Kathryn Bradney, Directrice du Prix de Lausanne
Vous venez de
nous apprendre que vous étiez désormais nommée Directrice de plein
exercice et non plus intérimaire du Prix de Lausanne... Une bonne
nouvelle pour vous?
Oui, je suis évidemment très contente. Je prends donc officiellement la
succession de Shelly Power en tant que Directrice artistique et CEO
[Chief Executive Officer, directrice administrative, ndlr] du Prix de
Lausanne. Donc, à la fois l'artistique et le financier. Je m'entends
très bien avec Shelly Power, et elle me soutient beaucoup en cette
période de passation de pouvoirs. Elle a annoncé en novembre 2017
qu'elle souhaitait mettre un terme à ses fonctions, pour des raisons
familiales. Mais le Prix de Lausanne 2018 reste «son» Prix. Quant à moi,
je suis déjà en train de préparer l'édition 2019. Il est indispensable
de commencer à mettre les choses en place au moins un an à l'avance.
Cette nomination, d'abord pour assurer l'intérim, vous est «tombée dessus» comment?
Cela s'est fait évidemment dans l'urgence.
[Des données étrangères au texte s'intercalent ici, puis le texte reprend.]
Lemma frame_of_columns_ok {A} (cols : list (string * list A)) n :
  Forall (fun c => length c.2 = n) cols -> frame_of_columns cols = Ok cols.
Proof.
  destruct cols as [|c cols]; [done|]. intros Hc. cbn [frame_of_columns].
  rewrite (proj2 (forallb_forall _ _)); [done|]. intros c' Hc'. apply Nat.eqb_eq.
  rewrite (proj1 (List.Forall_forall _ _) Hc c' Hc'). inversion Hc. done.
Qed.

(** The columns of the cluster table, and the size [m] of the largest
    cluster they are padded to. *)
Lemma cluster_table_columns names labels :
  length names = length labels -> labels <> [] ->
  exists m,
    cluster_table names labels
    = Ok (map (fun i => (cluster_label i, members (combine names labels) i
                          ++ repeat (Some "") (m - length (members (combine names labels) i))))
              (sorted_asc (fun z => z) (first_occ labels)))
    /\ Forall (fun i => length (members (combine names labels) i) <= m)%nat labels
    /\ Exists (fun i => length (members (combine names labels) i) = m) labels.
Proof.
  intros Hlen Hne. set (rows := combine names labels).
  assert (Hsnd : map snd rows = labels) by (by apply map_snd_combine).
  set (ks := sorted_asc (fun z => z) (first_occ labels)).
  set (len := fun i => length (members rows i)).
  assert (Hcl : map (fun kv => length kv.2) (clusters rows) = map len ks)
    by (unfold clusters; rewrite map_map, Hsnd; done).
  destruct ks as [|k0 ks'] eqn:Eks.
  { destruct labels as [|l0 ls]; [done|].
    pose proof (proj2 (In_sorted_first_occ (l0 :: ls) l0) (or_introl eq_refl)) as H.
    unfold ks in Eks. by rewrite Eks in H. }
  set (m := fold_left (fun m y => if Nat.ltb m y then y else m) (map len ks') (len k0)).
  assert (Hm : py_max (map len ks) = Ok m) by (by rewrite Eks).
  destruct (py_max_nat_spec _ _ Hm) as [Hin Hall].
  exists m. split; [|split].
  - unfold cluster_table, assign_column. rewrite (proj2 (Nat.eqb_eq _ _) Hlen), bind_Ok. fold rows.
    rewrite Hcl, <- Eks, Hm, bind_Ok.
    assert (Hk : map fst (clusters rows) = ks) by (unfold clusters; rewrite map_map, Hsnd, map_id; done).
    rewrite Hk, Eks, <- Eks. unfold ks. rewrite sorted_asc_idem. fold ks.
    assert (Hcols : map (fun i => (cluster_label i, default [] (dict_get i (clusters rows))
                                   ++ repeat (Some "") (m - length (default [] (dict_get i (clusters rows)))))) ks
                    = map (fun i => (cluster_label i, members rows i ++ repeat (Some "") (m - length (members rows i)))) ks).
    { apply map_ext_in. intros i Hi. rewrite dict_get_clusters; [done|]. rewrite Hsnd.
      by apply In_sorted_first_occ. }
    rewrite Hcols. apply (frame_of_columns_ok _ m), Forall_map, List.Forall_forall. intros i Hi. cbn [snd].
    rewrite length_app, repeat_length.
    enough (len i <= m)%nat by (unfold len in *; lia).
    apply (proj1 (List.Forall_forall _ _) Hall), in_map_iff. by exists i.
  - apply List.Forall_forall. intros i Hi. fold rows. fold (len i).
    apply (proj1 (List.Forall_forall _ _) Hall), in_map_iff. exists i. split; [done|].
    by apply In_sorted_first_occ.
  - apply in_map_iff in Hin as (i & Hi & Hik). apply List.Exists_exists. exists i. split; [|done].
    by apply (In_sorted_first_occ labels).
Qed.

(** C23: for one label per driver and at least one driver, the cluster
    table has one column ["Cluster i"] per label, labels ascending; the
    column of label [i] lists the names of the drivers labelled [i] in
    row order, padded with [''] to the size [m] of the largest cluster;
    so every column has [m] cells and [pd.DataFrame] raises nothing. *)
Theorem cluster_table_spec names labels :
  length names = length labels -> labels <> [] ->
  exists m,
    cluster_table names labels
    = Ok (map (fun i => (cluster_label i, members (combine names labels) i
                          ++ repeat (Some "") (m - length (members (combine names labels) i))))
              (sorted_asc (fun z => z) (first_occ labels)))
    /\ Forall (fun i => length (members (combine names labels) i) <= m)%nat labels
    /\ Exists (fun i => length (members (combine names labels) i) = m) labels.
Proof. exact (cluster_table_columns names labels). Qed.

(** ** Examples *)

(** Two drivers, the second feature constant. *)
Definition cl_X : list (list Q) := [[1; 2]; [3; 2]]%Q.

Definition cl_scaled : list (list (option Q)) :=
  Eval vm_compute in match standard_scale (fun q => q) cl_X with Ok Y => Y | Raise _ => [] end.

(** The scaled feature table of [Features.ft_rows], with the identity for
    both square roots. *)
Definition ft_scaled : list (list (option Q)) :=
  Eval vm_compute in
    match standard_scale (fun q => q) (features (df_pilotes (fun q => q) ft_drivers ft_results ft_status ft_laps ft_quals ft_stops)) with
    | Ok Y => Y
    | Raise _ => []
    end.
Il était normalement prévu
que Shelly Power reste en fonction pour cinq ans. Malheureusement,
diverses difficultés personnelles l'ont obligée à quitter son poste
prématurément et à rentrer en Amérique. Son beau-père est tombé
gravement malade, et son mari, qui espérait pouvoir venir en Suisse, a
dû complètement chambouler ses projets. Le Conseil de fondation a donc
décidé de me nommer ad interim pour assurer la continuité de la
direction. Le président du Conseil de fondation m'a appelée alors que je
répétais Petrouchka avec
ma propre compagnie, IgoKat. Avec mon époux, nous avons
discuté de cela jusque très tard dans la nuit, et j'ai
finalement accepté.
Et maintenant qu'il ne s'agit plus d'intérim, pour combien de temps avez-vous été nommée?
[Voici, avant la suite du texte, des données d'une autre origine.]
(* ===== verification/Compare.v ===== *)
(** * Timing the two strategies (src/analysis/compare.py)

    [compare_execution_time(fct_vanilla, fct_with_module, repeats)] runs
    [repeats] times: read the clock, call [fct_vanilla], read the clock,
    read it again, call [fct_with_module], read it; it adds up the two
    durations of each pass and returns their averages and difference.
    The model threads an explicit state through a small state and
    exception monad [M]: the number of clock readings taken so far and the
    trace of the events (readings and calls), which stay observable when a
    call raises.  The clock is a section variable [clock] (its [n]-th
    reading), the outcome of each function another ([None]: it returns).
    [show_comparison_result] of src/app.py prints the three numbers with
    [:.6f] or the error. *)

From S2P Require Import Prelude PyStr PyNum.

Inductive side := Vanilla | WithModule.

#[export] Instance side_eq_dec : EqDecision side.
Proof. solve_decision. Defined.

Inductive event :=
  | ClockRead (t : Q)
  | Called (sd : side).

Record cstate := mkC { reads : nat; trace : list event }.

(** A computation of compare.py: a result, and the state reached even
    when it raises. *)
Definition M (A : Type) := cstate -> result A * cstate.

Definition mret {A} (a : A) : M A := fun s => (Ok a, s).

Definition mbind {A B} (m : M A) (k : A -> M B) : M B :=
  fun s => match m s with (Ok a, s') => k a s' | (Raise e, s') => (Raise e, s') end.

Definition lift {A} (r : result A) : M A := fun s => (r, s).

Declare Scope compare_scope.
Delimit Scope compare_scope with cmp.
Notation "x <- m ;; k" := (mbind m (fun x => k))
  (at level 100, m at next level, right associativity) : compare_scope.
Local Open Scope compare_scope.

Definition log (ev : event) (s : cstate) : cstate := mkC (reads s) (trace s ++ [ev]).

(** [a / b] on numbers: [ZeroDivisionError] when [b] is 0. *)
Definition py_div (a b : Q) : result Q := if Qeq_bool b 0 then Raise ZeroDivisionError else Ok (a / b)%Q.

(** The dict [{"vanilla": ..., "modules": ..., "difference": ...}]. *)
Record timing := mkT { vanilla : Q; modules : Q; difference : Q }.

(** [tk.messagebox.showinfo(title, text)] and [showerror(title, text)]. *)
Inductive message :=
  | ShowInfo (title body : string)
  | ShowError (title body : string).

Section Compare.
Context (clock : nat -> Q) (outcome : side -> option exc).

(** [time.perf_counter()]: the next reading of the clock. *)
Definition perf_counter : M Q :=
  fun s => let t := clock (reads s) in (Ok t, mkC (S (reads s)) (trace s ++ [ClockRead t])).

(** [fct_vanilla()] or [fct_with_module()]: the value is dropped, an
    exception propagates. *)
Definition call (sd : side) : M unit :=
  fun s => let s' := log (Called sd) s in
           match outcome sd with None => (Ok tt, s') | Some e => (Raise e, s') end.

(** One pass of the loop, lines 29-35, on [(total_time_vanilla, total_time_other)]. *)
Definition iteration (tot : Q * Q) : M (Q * Q) :=
  start <- perf_counter;; _ <- call Vanilla;; stop <- perf_counter;;
  let tv := (tot.1 + (stop - start))%Q in
  start' <- perf_counter;; _ <- call WithModule;; stop' <- perf_counter;;
  mret (tv, (tot.2 + (stop' - start'))%Q).

(** [for _ in range(n)] *)
Fixpoint loop (n : nat) (tot : Q * Q) : M (Q * Q) :=
  match n with
  | O => mret tot
  | S n' => tot' <- iteration tot;; loop n' tot'
  end.

Definition compare_execution_time (repeats : Z) : M timing :=
  tot <- loop (Z.to_nat repeats) (0, 0)%Q;;
  avg_v <- lift (py_div tot.1 (inject_Z repeats));;
  avg_o <- lift (py_div tot.2 (inject_Z repeats));;
  mret (mkT avg_v avg_o (avg_v - avg_o)%Q).

(** ** What the loop measures

    The [k]-th pass starting at reading [m] times the vanilla call
    between readings [m + 4k] and [m + 4k + 1], the other between
    [m + 4k + 2] and [m + 4k + 3]. *)

Fixpoint durations (m n off : nat) : list Q :=
  match n with
  | O => []
  | S n' => (clock (m + off + 1) - clock (m + off))%Q :: durations (m + 4) n' off
  end.

Fixpoint trace_of (m n : nat) : list event :=
  match n with
  | O => []
  | S n' => [ClockRead (clock m); Called Vanilla; ClockRead (clock (m + 1));
             ClockRead (clock (m + 2)); Called WithModule; ClockRead (clock (m + 3))]
            ++ trace_of (m + 4) n'
  end.

(** The contract: the averages of the measured durations, in a run that
    reads the clock [4 * repeats] times and calls the two functions in
    turn. *)
Definition compare_spec (repeats : Z) (s : cstate) : result timing * cstate :=
  let n := Z.to_nat repeats in
  let s' := mkC (reads s + 4 * n) (trace s ++ trace_of (reads s) n) in
  match py_div (Qsum (durations (reads s) n 0)) (inject_Z repeats),
        py_div (Qsum (durations (reads s) n 2)) (inject_Z repeats) with
  | Ok av, Ok ao => (Ok (mkT av ao (av - ao)%Q), s')
  | Raise e, _ | _, Raise e => (Raise e, s')
  end.

(** [show_comparison_result] (src/app.py, lines 251-276) with the default
    [repeats=10]: [showinfo] with the three numbers, or [showerror] with
    [str(e)] ([str_exc]) for any exception. *)
Definition show_comparison_result (str_exc : exc -> string) : M message :=
  fun s => match compare_execution_time 10 s with
           | (Ok r, s') =>
               (Ok (ShowInfo "Execution Time Comparison"
                     ("Vanilla Python: " +:+ fmt_fixed 6 (vanilla r) +:+ " s" +:+ newline
                      +:+ "Pandas: " +:+ fmt_fixed 6 (modules r) +:+ " s" +:+ newline
                      +:+ "Difference: " +:+ fmt_fixed 6 (difference r) +:+ " s")), s')
           | (Raise e, s') => (Ok (ShowError "Error" (str_exc e)), s')
           end.
End Compare.

(** ** The loop against its contract *)

Section Run.
Context (clock : nat -> Q) (outcome : side -> option exc).

Lemma iteration_ok tot m tr :
  outcome Vanilla = None -> outcome WithModule = None ->
  iteration clock outcome tot (mkC m tr)
  = (Ok (tot.1 + (clock (m + 1) - clock m), tot.2 + (clock (m + 3) - clock (m + 2)))%Q,
     mkC (m + 4) (tr ++ [ClockRead (clock m); Called Vanilla; ClockRead (clock (m + 1));
                         ClockRead (clock (m + 2)); Called WithModule; ClockRead (clock (m + 3))])).
Proof.
  intros Hv Hm. rewrite ?Nat.add_succ_r, ?Nat.add_0_r.
  unfold iteration, mbind, perf_counter, call, log, mret. rewrite Hv, Hm. cbn.
  by rewrite <- !app_assoc.
Qed.

Lemma loop_ok n a b m tr :
  outcome Vanilla = None -> outcome WithModule = None ->
  loop clock outcome n (a, b) (mkC m tr)
  = (Ok (fold_left Qplus (durations clock m n 0) a, fold_left Qplus (durations clock m n 2) b),
     mkC (m + 4 * n) (tr ++ trace_of clock m n)).
Proof.
  intros Hv Hm. revert a b m tr. induction n as [|n IH]; intros a b m tr.
  - cbn. by rewrite Nat.add_0_r, app_nil_r.
  - cbn [loop]. unfold mbind at 1. rewrite iteration_ok by done. cbn [fst snd]. rewrite IH.
    cbn [durations trace_of fold_left]. rewrite !Nat.add_0_r, <- app_assoc.
    repeat (f_equal; try lia).
Qed.

(** C30: when both functions return, [compare_execution_time] computes
    its contract: it reads the clock [4 * repeats] times, calls
    [fct_vanilla] and [fct_with_module] in turn, once per pass, and
    returns the averages of the durations measured around each call and
    their difference ([ZeroDivisionError] for [repeats = 0]). *)
Theorem compare_refines_spec repeats s :
  outcome Vanilla = None -> outcome WithModule = None ->
  compare_execution_time clock outcome repeats s = compare_spec clock repeats s.
Proof.
  intros Hv Hm. destruct s as [m tr]. unfold compare_execution_time, compare_spec, mbind at 1.
  rewrite loop_ok by done. cbn [reads trace fst snd]. unfold Qsum.
  destruct (py_div (fold_left Qplus (durations clock m _ 0) 0%Q) _); [|done].
  by destruct (py_div (fold_left Qplus (durations clock m _ 2) 0%Q) _).
Qed.

(** No pass at all: [0 / 0] raises before any call or clock reading. *)
Lemma compare_zero_repeats s :
  compare_execution_time clock outcome 0 s = (Raise ZeroDivisionError, s).
Proof. done. Qed.

Lemma loop_succ n tot :
  loop clock outcome (S n) tot = mbind (iteration clock outcome tot) (loop clock outcome n).
Proof. done. Qed.

(** A raising [fct_vanilla] stops the first pass after its call. *)
Lemma compare_vanilla_raises repeats m tr e :
  (0 < repeats)%Z -> outcome Vanilla = Some e ->
  compare_execution_time clock outcome repeats (mkC m tr)
  = (Raise e, mkC (S m) (tr ++ [ClockRead (clock m); Called Vanilla])).
Proof.
  intros Hr Hv. destruct (Z.to_nat repeats) as [|n] eqn:En; [lia|].
  unfold compare_execution_time. rewrite En, loop_succ.
  unfold mbind, iteration, perf_counter, call, log; cbn. rewrite Hv. cbn. by rewrite <- app_assoc.
Qed.

(** A raising [fct_with_module] stops the first pass after its call. *)
Lemma compare_module_raises repeats m tr e :
  (0 < repeats)%Z -> outcome Vanilla = None -> outcome WithModule = Some e ->
  compare_execution_time clock outcome repeats (mkC m tr)
  = (Raise e, mkC (S (S (S m))) (tr ++ [ClockRead (clock m); Called Vanilla; ClockRead (clock (S m));
                                         ClockRead (clock (S (S m))); Called WithModule])).
Proof.
  intros Hr Hv Hm. destruct (Z.to_nat repeats) as [|n] eqn:En; [lia|].
  unfold compare_execution_time. rewrite En, loop_succ.
  unfold mbind, iteration, perf_counter, call, log; cbn. rewrite Hv, Hm. cbn. by rewrite <- !app_assoc.
Qed.

(** C31: the first exception ends the run: when [fct_vanilla] raises, the
    exception propagates after one clock reading and that call, and
    [fct_with_module] is never called; when only [fct_with_module] raises,
    it propagates after the first vanilla measurement and that call. *)
Theorem compare_first_exception repeats m tr e :
  (0 < repeats)%Z ->
  (outcome Vanilla = Some e ->
   compare_execution_time clock outcome repeats (mkC m tr)
   = (Raise e, mkC (S m) (tr ++ [ClockRead (clock m); Called Vanilla])))
  /\ (outcome Vanilla = None -> outcome WithModule = Some e ->
      compare_execution_time clock outcome repeats (mkC m tr)
      = (Raise e, mkC (S (S (S m))) (tr ++ [ClockRead (clock m); Called Vanilla; ClockRead (clock (S m));
                                             ClockRead (clock (S (S m))); Called WithModule]))).
Proof.
  intros Hr. split; [apply compare_vanilla_raises|apply compare_module_raises]; done.
Qed.

Lemma durations_nonneg m n off :
  (forall i, clock i <= clock (S i))%Q -> Forall (fun d => 0 <= d)%Q (durations clock m n off).
Proof.
  intros Hc. revert m. induction n as [|n IH]; intros m; constructor; [|apply IH].
  rewrite Nat.add_1_r. exact (proj1 (Qle_minus_iff _ _) (Hc _)).
Qed.

Lemma Qsum_nonneg l : Forall (fun d => 0 <= d)%Q l -> (0 <= Qsum l)%Q.
Proof.
  induction 1 as [|d l Hd _ IH]; [done|]. rewrite Qsum_cons.
  change 0%Q with (0 + 0)%Q at 1. by apply Qplus_le_compat.
Qed.

Lemma Qdiv_sum_nonneg l r :
  (Z.to_nat r = 0%nat -> l = []) -> Forall (fun d => 0 <= d)%Q l -> (0 <= Qsum l / inject_Z r)%Q.
Proof.
  intros Hl Hd. destruct (Z_lt_le_dec 0 r) as [Hr|Hr].
  - apply Qle_shift_div_l; [change 0%Q with (inject_Z 0); by rewrite <- Zlt_Qlt|].
    rewrite Qmult_0_l. by apply Qsum_nonneg.
  - rewrite Hl by lia. unfold Qdiv. rewrite Qmult_0_l. apply Qle_refl.
Qed.

(** With a clock that never goes back, both averages are non-negative. *)
Lemma compare_averages_nonneg repeats s t s' :
  (forall i, clock i <= clock (S i))%Q -> outcome Vanilla = None -> outcome WithModule = None ->
  compare_execution_time clock outcome repeats s = (Ok t, s') -> (0 <= vanilla t)%Q /\ (0 <= modules t)%Q.
Proof.
  intros Hc Hv Hm. rewrite compare_refines_spec by done. unfold compare_spec, py_div.
  destruct (Qeq_bool _ 0); [done|]. intros [= <- _]. cbn [vanilla modules].
  split; apply Qdiv_sum_nonneg; try (by intros ->); by apply durations_nonneg.
Qed.
End Run.

(** ** Examples *)

(** A clock whose [n]-th reading is [n * n]. *)
Definition ex_clock (n : nat) : Q := inject_Z (Z.of_nat (n * n)).

Definition ex_ok (sd : side) : option exc := None.

Definition ex_vanilla_fails (sd : side) : option exc :=
  match sd with Vanilla => Some TypeError | WithModule => None end.

Lemma compare_refines_spec_witness :
  compare_execution_time ex_clock ex_ok 2 (mkC 0 []) = compare_spec ex_clock 2 (mkC 0 []).
Proof. apply compare_refines_spec; reflexivity. Defined.

Lemma compare_first_exception_witness :
  compare_execution_time ex_clock ex_vanilla_fails 3 (mkC 0 [])
  = (Raise TypeError, mkC 1 [ClockRead (ex_clock 0); Called Vanilla]).
Proof.
  destruct (compare_first_exception ex_clock ex_vanilla_fails 3 0 [] TypeError) as [Hv _]; [lia|].
  apply Hv. reflexivity.
Defined.

(** Ten passes on that clock: the vanilla calls last [8i + 1], the others
    [8i + 5]; the window shows their averages 37 and 41. *)
Example show_comparison_example :
  (show_comparison_result ex_clock ex_ok (fun _ => "") (mkC 0 [])).1
  = Ok (ShowInfo "Execution Time Comparison"
          ("Vanilla Python: 37.000000 s" +:+ newline +:+ "Pandas: 41.000000 s" +:+ newline
           +:+ "Difference: -4.000000 s")).
Proof. vm_compute. reflexivity. Qed.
Pour l'instant, il est certain que j'assumerai la responsabilité du Prix
2019. On verra si ça me plait, et si mon travail satisfait le Conseil
de fondation. J'ai déjà présenté aux membres mes projets. J'ai de
nombreuses idées, et l'une de mes tâches principales sera de promouvoir
le Prix de Lausanne sur le plan mondial. Là, je me situe d'ailleurs dans
la continuité de Shelly Power. L'objectif est de faire en sorte que le
Prix de Lausanne ne soit pas visible seulement durant la semaine du
concours, mais tout au long de l'année. Nous poursuivrons notre
politique de pré-sélections en Amérique latine. Pour 2019, elles auront
lieu au Brésil, fin septembre-début octobre 2018. Ensuite, j'irai à
Saint-Pétersbourg, où Nikolaï Tsiskaridzé m'a invitée à assister au
concours organisé par l'Académie Vaganova. Fin octobre, nous procéderons
aux pré-sélections sur vidéos, Je vais essayer aussi de repérer de bons
candidats européens, car actuellement, le Prix de Lausanne est dominé
par les sud-américains et les asiatiques.
Vous
envisagez alors de réactiver le partenariat avec la
Palucca-Schule pour organiser des pré-sélections en
Allemagne?
Je suis en discussion avec Jason Beechey, mais si on refait quelque
chose, ce ne sera pas à Dresde. Cela n'avait pas très bien marché, peu
de gens s'étaient déplacés. Il faudra que nous trouvions un lieu
vraiment attractif. Nous y travaillons en ce moment.
Il y a des plans du côté de Saint-Pétersbourg alors?
Il est trop tôt pour le dire. En tout cas, je passerai une semaine
entière en Russie pour le concours Vaganova. Je ne serai pas au jury. Je
serai là en observatrice, pour repérer des candidats potentiels pour
Lausanne. Un partenariat n'est pas exclu et j'ai justement rendez-vous
avec Nikolaï Tsiskaridzé ce dimanche [04/02/2018, ndrl] pour en
discuter.
Vous aviez déjà une expérience de direction avant d'accepter le poste au Prix de Lausanne?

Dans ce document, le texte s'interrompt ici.